§ **Exercise instructions**
Each line containing the string "wrap" should be copied out of the entries.

§ **Data supplied**
(** * wds: a shallow embedding of the reload controller, the sync bridge,
      the SWC compile cache, the IPC routes and the supervisor

    The development follows the TypeScript/JavaScript sources:
    - [Project]      Project.ts (reload batches, debounce, reloadNow)
    - [SyncWorker]   SyncWorker.ts (main-thread [call], worker [handleCall])
    - [SwcCompiler]  SwcCompiler.js (CompiledFiles, compile, globbing)
    - [Index]        index.ts (options, startIPCServer, startFilesystemWatcher)
    - [Supervisor]   Supervisor.ts (stop / kill)

    JavaScript is run-to-completion: a synchronous stretch of code is one
    atomic step, and other callbacks interleave only at an [await] or between
    events.  Asynchronous functions are therefore modelled as steps that end
    at their next [await]; collaborators that live outside the modelled files
    (the Compiler behind the Project, globby, find-root, @swc/core, chokidar,
    lodash.debounce, Atomics, child_process) appear as explicit oracles or as
    small documented models of their published behaviour. *)

From Stdlib Require Import Ascii String List ZArith Bool Lia.
From stdpp Require Import base strings list gmap pretty.

Open Scope string_scope.
Open Scope list_scope.

(* ================================================================== *)
(** * Definitions *)
(* ================================================================== *)

(** ** Strings as JavaScript uses them *)

(** [s.includes(pat)] *)
Definition includes (pat s : string) : bool :=
  match String.index 0 pat s with
  | Some _ => true
  | None => false
  end.
(** * Selective Repeat sender and receiver (sr.c): a shallow embedding

    The development follows [src/sr.c].  The C translation unit keeps all of
    its data in file-scope variables; here they are the fields of one record
    [state], and every entry point of the protocol ([A_output], [A_input],
    [A_timerinterrupt], [A_init], [B_input], [B_init]) is a function from a
    state to the next state together with the list of calls it makes into
    the emulator ([tolayer3], [tolayer5], [starttimer], [stoptimer]), in the
    order in which they are made.  An access outside an array is undefined
    in C; the embedding returns [None] there.  The [printf] calls guarded by
    [TRACE] only write the trace and are left out. *)

From stdpp Require Import base numbers list option.

Open Scope Z_scope.

(** ** C integers *)

(** [int] is modelled as a 32-bit two's complement integer: the result of
    an addition or subtraction is brought back into [INT_MIN..INT_MAX].
    [%] is the remainder of the division that truncates towards zero, and
    [!x] is true exactly when [x] is zero. *)
Module CInt.

Definition INT_MIN : Z := - 2 ^ 31.
Definition INT_MAX : Z := 2 ^ 31 - 1.

Definition in_range (z : Z) : Prop := INT_MIN <= z <= INT_MAX.

Definition wrap (z : Z) : Z := (z + 2 ^ 31) mod 2 ^ 32 - 2 ^ 31.

Definition add (a b : Z) : Z := wrap (a + b).
Definition sub (a b : Z) : Z := wrap (a - b).
Definition rem (a b : Z) : Z := Z.rem a b.
Definition lnot (a : Z) : bool := a =? 0.

End CInt.

Declare Scope cint_scope.
Delimit Scope cint_scope with cint.
Infix "+i" := CInt.add (at level 50, left associativity) : cint_scope.
Infix "-i" := CInt.sub (at level 50, left associativity) : cint_scope.
Infix "%i" := CInt.rem (at level 40, left associativity) : cint_scope.
Open Scope cint_scope.

(** ** Packets and messages *)

(** Modelled from the spec: [struct pkt] and [struct msg] are declared in
    [emulator.h], which is not among the sources.  A packet has the fields
    [seqnum], [acknum], [checksum] and a 20-character [payload]; a message
    has 20 characters of [data].  A character is kept as the integer the
    conversion [(int)c] gives. *)
Record pkt : Type := Pkt {
  seqnum : Z;
  acknum : Z;
  checksum : Z;
  payload : list Z
}.

Record msg : Type := Msg { data : list Z }.

Definition PAYLOAD_LEN : nat := 20.

(** A character converts to an integer between [-128] and [255], whichever
    signedness [char] has. *)
Definition is_char (c : Z) : Prop := -128 <= c <= 255.

Definition pkt_wf (p : pkt) : Prop :=
  CInt.in_range (seqnum p) /\ CInt.in_range (acknum p) /\
  CInt.in_range (checksum p) /\
  length (payload p) = PAYLOAD_LEN /\ Forall is_char (payload p).

Definition msg_wf (m : msg) : Prop :=
  length (data m) = PAYLOAD_LEN /\ Forall is_char (data m).

(** Both are decidable, so that they can be checked on a given packet by
    computation. *)
#[local] Instance is_char_dec c : Decision (is_char c).
Proof. unfold is_char. apply _. Defined.

#[local] Instance in_range_dec z : Decision (CInt.in_range z).
Proof. unfold CInt.in_range. apply _. Defined.

#[local] Instance pkt_wf_dec p : Decision (pkt_wf p).
Proof. unfold pkt_wf. apply _. Defined.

§ **Exercise result**
Definition wrap (z : Z) : Z := (z + 2 ^ 31) mod 2 ^ 32 - 2 ^ 31.
Definition add (a b : Z) : Z := wrap (a + b).
Definition sub (a b : Z) : Z := wrap (a - b).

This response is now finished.